Predictive modeling of material properties for aircraft control cables

This study aims to investigate the relationship between material properties and alloying elements of carbon steels through predictive modeling. Aircraft control cables are usually made of steel materials and subjected to deformation because of the motion of control surfaces such as aileron, rudder, elevator and trailing edge flaps. Investigation of the relationship between material properties and alloying elements would therefore be explored.

This study is focused on the modeling of mechanical properties of carbon steels concerning the content of alloying elements by using response surface methodology with false discovery rate (FDR) correction approach. SAS Institute JMP data analysis software was used to develop response and argument relationships in various carbon steels without including thermomechanical treatment effect. Mechanical properties were considered as tensile strength, yield strength, ductility, and Brinell hardness. Carbon (0.28 Wt.%-0.46 Wt.%) and manganese (0.7 Wt.%-0.9 Wt.%) proportions were gathered from ASM Handbook. Linear regression models were tested for the statistical adequacy by using analysis of variance and statistical significance analysis. A posterior probability, which refers to Benjamini–Hochberg FDR (BH-FDR), was embedded as multiple testing corrections of the t-test p-values.
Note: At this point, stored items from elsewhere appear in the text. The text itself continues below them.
(* ===== verification/Float64.v ===== *)
(** * Go's float64

    IEEE 754 binary64 through the Standard Library's executable specification:
    53 bits of precision, exponents up to 1024, round to nearest even. *)

From Stdlib Require Export SpecFloat.
From S2P Require Import Prelude.

Abbreviation float64 := spec_float.

Definition f64_of_Z (z : Z) : float64 := binary_normalize 53 1024 z 0 false.
Definition f64_add : float64 → float64 → float64 := SFadd 53 1024.
Definition f64_sub : float64 → float64 → float64 := SFsub 53 1024.
Definition f64_mul : float64 → float64 → float64 := SFmul 53 1024.
Definition f64_div : float64 → float64 → float64 := SFdiv 53 1024.
Definition f64_ltb : float64 → float64 → bool := SFltb.
Definition f64_leb : float64 → float64 → bool := SFleb.
Definition f64_eqb : float64 → float64 → bool := SFeqb.

(** The decimal literal [n / 10 ^ k]: the quotient of two integers below 2 ^ 53
    and powers of ten up to 22 is rounded correctly. *)
Definition f64_lit (n : Z) (k : Z) : float64 := f64_div (f64_of_Z n) (f64_of_Z (10 ^ k)).

(** The integer part; [None] for a value that is not a number. *)
Definition f64_trunc (x : float64) : option Z :=
  match x with
  | S754_zero _ => Some 0
  | S754_finite s m e =>
      let a := if 0 <=? e then Z.pos m * 2 ^ e else Z.pos m / 2 ^ (- e) in
      Some (if s then - a else a)
  | _ => None
  end.

(** The conversion to [int64]. Its result on a value out of range depends on
    the processor: [undef] stands for it. *)
Definition f64_to_int64 (undef : float64 → Z) (x : float64) : Z :=
  match f64_trunc x with
  | Some z => if (- 2 ^ 63 <=? z) && (z <? 2 ^ 63) then z else undef x
  | None => undef x
  end.

#[global] Arguments f64_of_Z : simpl never.
#[global] Arguments f64_add : simpl never.
#[global] Arguments f64_sub : simpl never.
#[global] Arguments f64_mul : simpl never.
#[global] Arguments f64_div : simpl never.
#[global] Arguments f64_lit : simpl never.
#[global] Arguments f64_to_int64 : simpl never.

Example f64_085 : f64_lit 85 2 = S754_finite false 7656119366529843 (-53).
Proof. reflexivity. Qed.

(** ** Rounding *)

Lemma digits2_bounds p : 2 ^ (Z.pos (digits2_pos p) - 1) ≤ Z.pos p < 2 ^ Z.pos (digits2_pos p).
Proof.
  induction p as [p IH|p IH|]; cbn [digits2_pos]; [..|done]; rewrite Pos2Z.inj_succ;
    rewrite Z.pow_succ_r by lia; replace (Z.succ (Z.pos (digits2_pos p)) - 1) with (Z.succ (Z.pos (digits2_pos p) - 1)) by lia;
    rewrite Z.pow_succ_r by lia; lia.
Qed.

Lemma digits2_le m n : 0 ≤ m → 0 ≤ n → m < 2 ^ n → Zdigits2 m ≤ n.
Proof.
  intros Hm Hn Hlt. destruct m as [|p|p]; cbn [Zdigits2]; [done| |lia].
  pose proof (digits2_bounds p) as [Hlo _]. destruct (Z.le_gt_cases (Z.pos (digits2_pos p)) n) as [|Hgt]; [done|].
  pose proof (Z.pow_le_mono_r 2 n (Z.pos (digits2_pos p) - 1)). lia.
Qed.

Lemma digits2_lt m : 0 ≤ m → m < 2 ^ Zdigits2 m.
Proof. destruct m as [|p|p]; cbn [Zdigits2]; [lia| |lia]. intros _. apply digits2_bounds. Qed.

Lemma digits2_nonneg m : 0 ≤ Zdigits2 m.
Proof. by destruct m. Qed.

Lemma shr_1_half mrs : 0 ≤ shr_m mrs → shr_m (shr_1 mrs) = shr_m mrs / 2.
Proof.
  destruct mrs as [m r s]. cbn [shr_m shr_1]. destruct m as [|[p|p|]|p]; cbn [shr_m]; try done; try lia; intros _;
    rewrite <- Z.div2_div; done.
Qed.

Lemma shr_iter p mrs : 0 ≤ shr_m mrs → shr_m (SpecFloat.iter_pos shr_1 p mrs) = shr_m mrs / 2 ^ Z.pos p.
Proof.
  revert mrs. induction p as [p IH|p IH|]; intros mrs H; cbn [SpecFloat.iter_pos].
  - assert (0 ≤ shr_m (shr_1 mrs)) by (rewrite shr_1_half by done; by apply Z.div_pos).
    assert (0 ≤ shr_m (SpecFloat.iter_pos shr_1 p (shr_1 mrs))) by (rewrite IH by done; apply Z.div_pos; lia).
    rewrite !IH, shr_1_half by done. rewrite !Z.div_div by lia. f_equal.
    replace (Z.pos p~1) with (1 + (Z.pos p + Z.pos p)) by lia. rewrite !Z.pow_add_r by lia. lia.
  - assert (0 ≤ shr_m (SpecFloat.iter_pos shr_1 p mrs)) by (rewrite IH by done; apply Z.div_pos; lia).
    rewrite !IH by done. rewrite Z.div_div by lia. f_equal.
    replace (Z.pos p~0) with (Z.pos p + Z.pos p) by lia. by rewrite Z.pow_add_r by lia.
  - by rewrite shr_1_half.
Qed.

Lemma shr_spec m l e n :
  0 ≤ m → shr_m (shr (shr_record_of_loc m l) e n).1 = m / 2 ^ Z.max 0 n ∧
  (shr (shr_record_of_loc m l) e n).2 = e + Z.max 0 n.
Proof.
  intros Hm. assert (shr_m (shr_record_of_loc m l) = m) as E by (by destruct l as [|[]]).
  destruct n as [|p|p]; cbn [shr fst snd].
  - rewrite E. change (Z.max 0 0) with 0. rewrite Z.div_1_r. lia.
  - rewrite Z.max_r by lia. split; [|lia]. rewrite shr_iter by (by rewrite E). by rewrite E.
  - rewrite E, Z.max_l by lia. rewrite Z.div_1_r. lia.
Qed.

Lemma shr_fexp_spec m e l :
  0 ≤ m →
  let k := Z.max 0 (fexp 53 1024 (Zdigits2 m + e) - e) in
  shr_m (shr_fexp 53 1024 m e l).1 = m / 2 ^ k ∧ (shr_fexp 53 1024 m e l).2 = e + k.
Proof. intros Hm. by apply shr_spec. Qed.

Lemma round_nearest_even_bounds m l : m ≤ round_nearest_even m l ≤ m + 1.
Proof. destruct l as [|[]]; cbn [round_nearest_even]; try lia. destruct (Z.even m); lia. Qed.

(** Rounding a value below [2 ^ 50] moves its integer part up by at most one. *)
Lemma binary_round_aux_trunc m e :
  0 ≤ m → e < 0 → Zdigits2 m + e ≤ 50 →
  ∃ z, f64_trunc (binary_round_aux 53 1024 false m e loc_Exact) = Some z ∧ 0 ≤ z ≤ m / 2 ^ (- e) + 1.
Proof.
  intros Hm He Hd. unfold binary_round_aux.
  destruct (shr_fexp_spec m e loc_Exact Hm) as [H1 H2].
  destruct (shr_fexp 53 1024 m e loc_Exact) as [mrs e1]. cbn [fst snd] in *.
  set (k := Z.max 0 (fexp 53 1024 (Zdigits2 m + e) - e)) in *.
  assert (0 ≤ k) as Hk by (unfold k; lia).
  assert (e1 < 0) as He1 by (unfold k, fexp, emin in H2; lia).
  set (m1 := round_nearest_even (shr_m mrs) (loc_of_shr_record mrs)).
  assert (m / 2 ^ k ≤ m1 ≤ m / 2 ^ k + 1) as Hm1 by (unfold m1; rewrite <- H1; apply round_nearest_even_bounds).
  assert (0 ≤ m / 2 ^ k) as H0 by (apply Z.div_pos; lia).
  assert (m1 ≤ 2 ^ (50 - e1)) as Hb.
  { assert (m / 2 ^ k < 2 ^ (50 - e1)); [|lia]. apply Z.div_lt_upper_bound; [lia|]. rewrite <- Z.pow_add_r by lia.
    pose proof (digits2_lt m Hm). pose proof (Z.pow_le_mono_r 2 (Zdigits2 m) (k + (50 - e1))). lia. }
  assert (Zdigits2 m1 ≤ 51 - e1) as Hd1.
  { apply digits2_le; [lia..|]. replace (51 - e1) with (Z.succ (50 - e1)) by lia. rewrite Z.pow_succ_r by lia. lia. }
  destruct (shr_fexp_spec m1 e1 loc_Exact) as [H3 H4]; [lia|].
  destruct (shr_fexp 53 1024 m1 e1 loc_Exact) as [mrs2 e2]. cbn [fst snd] in *.
  set (k2 := Z.max 0 (fexp 53 1024 (Zdigits2 m1 + e1) - e1)) in *.
  assert (0 ≤ k2) as Hk2 by (unfold k2; lia).
  assert (e2 < 0) as He2 by (unfold k2, fexp, emin in H4; lia).
  assert (m1 / 2 ^ (- e1) ≤ m / 2 ^ (- e) + 1) as Hfin.
  { transitivity ((m / 2 ^ k + 1) / 2 ^ (- e1)); [apply Z.div_le_mono; lia|].
    transitivity ((m / 2 ^ k + 1 * 2 ^ (- e1)) / 2 ^ (- e1)).
    { apply Z.div_le_mono; [lia|]. pose proof (Z.pow_pos_nonneg 2 (- e1)). lia. }
    rewrite Z.div_add by lia. rewrite Z.div_div by lia. rewrite <- Z.pow_add_r by lia.
    replace (k + - e1) with (- e) by lia. lia. }
  assert (shr_m mrs2 / 2 ^ (- e2) = m1 / 2 ^ (- e1)) as Heq.
  { rewrite H3, Z.div_div by lia. rewrite <- Z.pow_add_r by lia. f_equal. f_equal. lia. }
  assert (0 ≤ m1 / 2 ^ (- e1)) by (apply Z.div_pos; lia).
  assert (0 ≤ shr_m mrs2) by (rewrite H3; apply Z.div_pos; lia).
  destruct (shr_m mrs2) as [|p|p]; [|..|lia].
  - exists 0. split; [done|]. rewrite <- Heq in Hfin. rewrite Z.div_0_l in Hfin by lia. lia.
  - rewrite (proj2 (Z.leb_le e2 (1024 - 53))) by lia. cbn [f64_trunc].
    rewrite (proj2 (Z.leb_gt 0 e2)) by lia. eexists; split; [done|]. rewrite Heq. lia.
Qed.

(** Shifting left keeps the digits and moves the exponent. *)
Lemma iter_xO_digits p d : Z.pos (digits2_pos (Pos.iter xO p d)) = Z.pos (digits2_pos p) + Z.pos d.
Proof.
  induction d as [|d IH] using Pos.peano_ind; [cbn; lia|]. rewrite Pos.iter_succ. cbn [digits2_pos]. lia.
Qed.

(** A mantissa of 53 digits is not rounded. *)
Lemma binary_round_aux_exact p e :
  Z.pos (digits2_pos p) = 53 → -1074 ≤ e ≤ 971 →
  binary_round_aux 53 1024 false (Z.pos p) e loc_Exact = S754_finite false p e.
Proof.
  intros Hd He. assert (shr_fexp 53 1024 (Z.pos p) e loc_Exact = (Build_shr_record (Z.pos p) false false, e)) as E.
  { unfold shr_fexp. cbn [Zdigits2]. rewrite Hd. unfold fexp, emin.
    replace (Z.max (53 + e - 53) (3 - 1024 - 53) - e) with 0 by lia. done. }
  unfold binary_round_aux. rewrite E. cbn [shr_m loc_of_shr_record round_nearest_even]. rewrite E. cbn [shr_m].
  by rewrite (proj2 (Z.leb_le e (1024 - 53))) by lia.
Qed.

(** A positive integer below [2 ^ 53] is a float with all its digits. *)
Lemma f64_of_Z_digits z :
  0 < z < 2 ^ 53 → ∃ m, f64_of_Z z = S754_finite false m (Zdigits2 z - 53) ∧ Z.pos (digits2_pos m) = 53.
Proof.
  intros [Hz Hlt]. destruct z as [|p|p]; [lia| |lia]. cbn [Zdigits2]. unfold f64_of_Z, binary_normalize, binary_round, shl_align.
  assert (Z.pos (digits2_pos p) ≤ 53) as Hd by (apply (digits2_le (Z.pos p)); lia).
  assert (fexp 53 1024 (Z.pos (digits2_pos p) + 0) = Z.pos (digits2_pos p) - 53) as -> by (unfold fexp, emin; lia).
  rewrite Z.sub_0_r. destruct (Z.pos (digits2_pos p) - 53) as [|d|d] eqn:E; [|lia|].
  - exists p. split; [apply binary_round_aux_exact; lia|lia].
  - eexists. split; [apply binary_round_aux_exact|]; [rewrite iter_xO_digits; lia|lia|rewrite iter_xO_digits; lia].
Qed.

Lemma f64_of_Z_exp z :
  0 < z < 2 ^ 53 → ∃ m, f64_of_Z z = S754_finite false m (Zdigits2 z - 53).
Proof. intros Hz. destruct (f64_of_Z_digits z Hz) as (m & E & _). by exists m. Qed.

(** How two positive floats compare. *)
Lemma f64_leb_pos m e n f :
  f64_leb (S754_finite false m e) (S754_finite false n f) = true → e < f ∨ e = f ∧ Z.pos m ≤ Z.pos n.
Proof.
  unfold f64_leb, SFleb, SFcompare. destruct (Z.compare_spec e f) as [->|Hlt|]; [|by left|done].
  fold (Pos.compare m n). intros H. right. split; [done|]. destruct (Pos.compare_spec m n); [by subst|lia|done].
Qed.

Lemma f64_leb_intro m e n f :
  e < f ∨ e = f ∧ Z.pos m ≤ Z.pos n → f64_leb (S754_finite false m e) (S754_finite false n f) = true.
Proof.
  unfold f64_leb, SFleb, SFcompare. intros [H|[-> H]]; [by rewrite (proj2 (Z.compare_lt_iff e f) H)|].
  rewrite Z.compare_refl. fold (Pos.compare m n). destruct (Pos.compare_spec m n); [done|done|lia].
Qed.

(** Multiplication by a float between 1 and 2 does not make smaller. *)
Lemma f64_mul_grows p q e :
  Z.pos (digits2_pos p) = 53 → Z.pos (digits2_pos q) = 53 → -500 ≤ e ≤ 500 →
  f64_leb (S754_finite false p e) (f64_mul (S754_finite false p e) (S754_finite false q (-52))) = true.
Proof.
  intros Hp Hq He. change (f64_mul _ _) with (binary_round_aux 53 1024 false (Z.pos (p * q)) (e + -52) loc_Exact).
  pose proof (digits2_bounds p) as Bp. pose proof (digits2_bounds q) as Bq. rewrite Hp in Bp. rewrite Hq in Bq.
  change (53 - 1) with 52 in *. rewrite Pos2Z.inj_mul. set (M := Z.pos p * Z.pos q).
  assert (2 ^ 104 ≤ M < 2 ^ 106) as HM.
  { unfold M. change (2 ^ 104) with (2 ^ 52 * 2 ^ 52). change (2 ^ 106) with (2 ^ 53 * 2 ^ 53). split; [apply Z.mul_le_mono_nonneg; lia|].
    apply Z.mul_lt_mono_nonneg; lia. }
  set (D := Zdigits2 M). assert (D ≤ 106) as HD by (apply digits2_le; lia).
  assert (105 ≤ D) as HD'.
  { destruct (Z.le_gt_cases 105 D) as [|Hgt]; [done|]. pose proof (digits2_lt M ltac:(lia)). fold D in H.
    pose proof (Z.pow_le_mono_r 2 D 104). lia. }
  unfold binary_round_aux. destruct (shr_fexp_spec M (e + -52) loc_Exact) as [H1 H2]; [lia|].
  destruct (shr_fexp 53 1024 M (e + -52) loc_Exact) as [mrs e1]. cbn [fst snd] in *. fold D in H1, H2.
  replace (Z.max 0 (fexp 53 1024 (D + (e + -52)) - (e + -52))) with (D - 53) in H1, H2 by (unfold fexp, emin; lia).
  set (m1 := round_nearest_even (shr_m mrs) (loc_of_shr_record mrs)).
  assert (M / 2 ^ (D - 53) ≤ m1 ≤ M / 2 ^ (D - 53) + 1) as Hm1 by (unfold m1; rewrite <- H1; apply round_nearest_even_bounds).
  assert (D = 105 ∧ Z.pos p ≤ m1 ∨ D = 106 ∧ 2 ^ 51 ≤ m1) as Hlow.
  { destruct (Z.eq_dec D 105) as [E|E]; [left|right]; (split; [lia|]); (etransitivity; [|apply Hm1]).
    - rewrite E. change (105 - 53) with 52. apply Z.div_le_lower_bound; [lia|]. unfold M. rewrite Z.mul_comm. apply Z.mul_le_mono_nonneg_l; lia.
    - replace D with 106 by lia. change (106 - 53) with 53. apply Z.div_le_lower_bound; [lia|]. change (2 ^ 53 * 2 ^ 51) with (2 ^ 104). lia. }
  assert (m1 < 2 ^ 54) as Hup.
  { assert (M / 2 ^ (D - 53) < 2 ^ 53); [|change (2 ^ 54) with (2 * 2 ^ 53); lia]. apply Z.div_lt_upper_bound; [lia|].
    rewrite <- Z.pow_add_r by lia. replace (D - 53 + 53) with D by lia. apply digits2_lt. lia. }
  assert (Zdigits2 m1 ≤ 54) as Hd1 by (apply digits2_le; lia).
  destruct (shr_fexp_spec m1 e1 loc_Exact) as [H3 H4]; [lia|].
  destruct (shr_fexp 53 1024 m1 e1 loc_Exact) as [mrs2 e2]. cbn [fst snd] in *.
  set (k2 := Z.max 0 (fexp 53 1024 (Zdigits2 m1 + e1) - e1)) in *. assert (0 ≤ k2 ≤ 1) as Hk2 by (unfold k2, fexp, emin; lia).
  assert (0 < shr_m mrs2) as Hpos.
  { rewrite H3. apply Z.div_str_pos. split; [lia|]. transitivity (2 ^ 1); [apply Z.pow_le_mono_r; lia|lia]. }
  destruct (shr_m mrs2) as [|r|r]; [lia| |lia]. rewrite (proj2 (Z.leb_le e2 (1024 - 53))) by lia.
  apply f64_leb_intro. destruct Hlow as [[E Hl]|[E _]]; [|left; lia].
  destruct (Z.eq_dec k2 0) as [K|K]; [right|left; lia]. split; [lia|]. rewrite H3, K, Z.div_1_r. lia.
Qed.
Predictive modeling of the material properties for aircraft control cables was successfully achieved by using the response surface method with BH-FDR significance level of 0.05.

The effect of statistically developed graphical interactions of alloying elements on the common mechanical properties of such steels would provide prompt comparison to material suppliers and part manufacturers except those subjected to thermomechanical treatment applications.